◆ Records for this exercise ◆
Lemma apply_args_ret {R} n : forall k (fn : runtime_fn n R) f m, stack_ok f -> 0 <= k ->
  app_args n fn (drop (Z.to_nat k) (stack_of f)) = Some m -> apply_args n k fn f = Ret (m, f).
Proof.
  induction n as [|n IH]; intros k fn f m Hf Hk Hm; cbn [app_args apply_args] in *; [by simplify_eq|].
  destruct (drop (Z.to_nat k) (stack_of f)) as [|a l] eqn:E; [done|]. run.
  rewrite (peek_ret f k a); [|done|done|].
  - cbn [rt_bind fst snd]. apply IH; [done|lia|]. replace (Z.to_nat (k + 1)) with (Z.to_nat k + 1)%nat by lia.
    rewrite <- drop_drop, E. done.
  - replace (Z.to_nat k) with (Z.to_nat k + 0)%nat by lia. by rewrite <- lookup_drop, E.
Qed.

(** [m] returns [x] and only spends [g] gas. *)
Definition spends (m : M Context u256) (x : u256) (g : Z) : Prop := forall c, g <= gas_remaining c ->
  exists c', m c = Ret (x, c') /\ gas_remaining c' = gas_remaining c - g /\ env c' = env c /\ memory c' = memory c.

Lemma exec_runtime_call op n (fn : runtime_fn n u256) f m x g : takes op (Z.of_nat n) -> (1 <= n)%nat -> stack_ok f ->
  min_gas (opcode_table t op) + g <= f_gas f -> 0 <= g -> (n <= length (stack_of f))%nat ->
  app_args n fn (stack_of f) = Some m -> spends m x g ->
  exists f', mbnd (checked_runtime_call t op n fn) (fun _ => next t op) f = Ret (tt, f') /\
    moved f (x :: drop n (stack_of f)) (min_gas (opcode_table t op) + g) 1 f'.
Proof.
  intros Ht Hn Hf Hg Hg0 Hlen Hm Hx. pose proof (length_stack f Hf) as Hl. pose proof (so_sp _ Hf).
  set (c1 := with_gas_remaining (f_gas f - min_gas (opcode_table t op)) (f_ctx f)).
  destruct (Hx c1) as (c2 & Em & Eg & Ee & Emem); [cbn; lia|]. eexists. split.
  - unfold checked_runtime_call, call_runtime, call_runtime_void, lift. run.
    rewrite (check_takes op (Z.of_nat n)) by (done || lia). cbn [rt_bind fst snd].
    rewrite (apply_args_ret n 0 fn _ m) by (done || by apply stack_ok_gas). cbn [rt_bind fst snd].
    cbn [with_ctx with_f_gas f_ctx f_gas]. fold c1. rewrite Em. cbn [rt_bind fst snd].
    rewrite poke_ret; [|by repeat first [apply stack_ok_gas|apply stack_ok_ctx]|cbn; lia]. cbn [rt_bind fst snd]. unfold next. run.
    rewrite (takes_delta op (Z.of_nat n)) by done. reflexivity.
  - pose proof (put_moved f (Z.of_nat n - 1) x c2 (min_gas (opcode_table t op) + g) 1 Hf ltac:(lia) ltac:(lia) Ee Emem) as Hp.
    replace (Z.to_nat (Z.of_nat n - 1 + 1)) with n in Hp by lia.
    replace (f_sp f - (Z.of_nat n - 1)) with (f_sp f + (1 - Z.of_nat n)) in Hp by lia.
    replace (f_gas f - (min_gas (opcode_table t op) + g)) with (gas_remaining c2) in Hp by (rewrite Eg; cbn; lia).
    exact Hp.
Qed.

Lemma spends_ret x : spends (mret x) x 0.
Proof. intros c _. exists c. split_and!; try done. lia. Qed.

Lemma spends_guarded (b : u256) o z : (uval b <> 0 -> o = Some #z) ->
  spends (if negb (to_bool b) then mret #0 else mopt o) (guarded b z) 0.
Proof.
  intros Ho. rewrite to_bool_eq, negb_involutive. unfold guarded.
  destruct (Z.eqb_spec b 0); [apply spends_ret|]. rewrite (Ho n). apply spends_ret.
Qed.

Lemma spends_exp a e : spends (runtime.exp a e) #(a ^ e) (50 * byte_count e).
Proof.
  intros c Hg. unfold runtime.exp, runtime.exp_dynamic_gas_cost_multiplier, context.deduct_gas. run.
  cbn [with_gas_remaining gas_remaining]. rewrite byte_count_eq, exp_eq, (Z.mul_comm (byte_count e)).
  rewrite (proj2 (Z.ltb_ge _ 0)) by lia. cbn [rt_bind fst snd]. eexists. split; [reflexivity|done].
Qed.

(** *** Stack manipulation *)
Lemma stack_put_same f k x : stack_ok f -> 0 <= k < f_sp f -> stack_of (put k x f) = <[Z.to_nat k := x]> (stack_of f).
Proof.
  intros [H1 H2] Hk. unfold stack_of, put. cbn [with_cells f_cells f_sp]. rewrite take_insert_lt by lia.
  rewrite !rev_alt. fold (reverse (take (Z.to_nat (f_sp f)) (f_cells f))).
  match goal with |- rev_append ?l [] = _ => fold (reverse l) end.
  apply list_eq. intros i. destruct (decide (i < Z.to_nat (f_sp f))%nat) as [Hi|Hi].
  - rewrite reverse_lookup by (rewrite length_insert, length_take; lia). rewrite length_insert, length_take.
    destruct (decide (i = Z.to_nat k)) as [->|Hne].
    + rewrite list_lookup_insert_eq by (rewrite length_reverse, length_take; lia).
      replace (Z.to_nat (f_sp f) `min` length (f_cells f) - S (Z.to_nat k))%nat with (Z.to_nat (f_sp f - 1 - k)) by lia.
      apply list_lookup_insert_eq. rewrite length_take. lia.
    + rewrite !list_lookup_insert_ne by lia. rewrite reverse_lookup by (rewrite length_take; lia). by rewrite length_take.
  - rewrite !lookup_ge_None_2; [done| |]; rewrite ?length_insert, ?length_reverse, ?length_insert, ?length_take; lia.
Qed.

◆ What is required ◆
The lines above may hold the string "destruct". Say how many do, and give only that number.

◆ Solution ◆
5